[Opening RECORDS FOR THE TASK section]

(** X12. Pressing the edit button of a task and submitting the form as it
    was filled leaves the collection unchanged, when the ids of the
    collection are pairwise distinct and the task has a text without
    surrounding white space, a category without surrounding white space, no
    notification id and no reminder in the future. *)
Theorem edit_then_submit_unchanged (P : Platform) (st : AppState) (t : Task) :
  In t (s_tasks st) ->
  NoDup (List.map id (s_tasks st)) ->
  tidy t -> trim (category t) = category t ->
  notificationId t = None ->
  inFuture P (reminderDate t) = None ->
  s_tasks (step (PressSubmit P) (step (PressEdit t) st)) = s_tasks st.
Proof.
  intros Hin Hnd [Hne Htrim] Hcat Hnid Hrem.
  unfold step at 2. simpl handle.
  set (st1 := nextState (run (fun _ => startEditing t) st)).
  assert (H1 : st1 = mkState (text t) (s_tasks st) (priority t) (category t)
                             (reminderDate t) (s_filter st) (s_sortBy st)
                             (Some t)) by reflexivity.
  clearbody st1. subst st1.
  unfold step, handle, submit, run, updateTask. simpl.
  rewrite Htrim, Hcat, Hnid, Hrem.
  destruct (text t) as [|c r] eqn:Etext; [congruence|]. simpl.
  rewrite <- (List.map_id (s_tasks st)) at 2.
  apply List.map_ext_in. intros t' Ht'.
  destruct (Z.eqb_spec (id t') (id t)) as [E|_]; [|reflexivity].
  rewrite (same_id_same_task _ t' t Hnd Ht' Hin E).
  destruct t; simpl in *. congruence.
Qed.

[Closing RECORDS FOR THE TASK section]

AIM OF THE TASK:
The records above must be transcribed in full, word for word.

EXERCISE RESULT:
(** X12. Pressing the edit button of a task and submitting the form as it
    was filled leaves the collection unchanged, when the ids of the
    collection are pairwise distinct and the task has a text without
    surrounding white space, a category without surrounding white space, no
    notification id and no reminder in the future. *)
Theorem edit_then_submit_unchanged (P : Platform) (st : AppState) (t : Task) :
  In t (s_tasks st) ->
  NoDup (List.map id (s_tasks st)) ->
  tidy t -> trim (category t) = category t ->
  notificationId t = None ->
  inFuture P (reminderDate t) = None ->
  s_tasks (step (PressSubmit P) (step (PressEdit t) st)) = s_tasks st.
Proof.
  intros Hin Hnd [Hne Htrim] Hcat Hnid Hrem.
  unfold step at 2. simpl handle.
  set (st1 := nextState (run (fun _ => startEditing t) st)).
  assert (H1 : st1 = mkState (text t) (s_tasks st) (priority t) (category t)
                             (reminderDate t) (s_filter st) (s_sortBy st)
                             (Some t)) by reflexivity.
  clearbody st1. subst st1.
  unfold step, handle, submit, run, updateTask. simpl.
  rewrite Htrim, Hcat, Hnid, Hrem.
  destruct (text t) as [|c r] eqn:Etext; [congruence|]. simpl.
  rewrite <- (List.map_id (s_tasks st)) at 2.
  apply List.map_ext_in. intros t' Ht'.
  destruct (Z.eqb_spec (id t') (id t)) as [E|_]; [|reflexivity].
  rewrite (same_id_same_task _ t' t Hnd Ht' Hin E).
  destruct t; simpl in *. congruence.
Qed.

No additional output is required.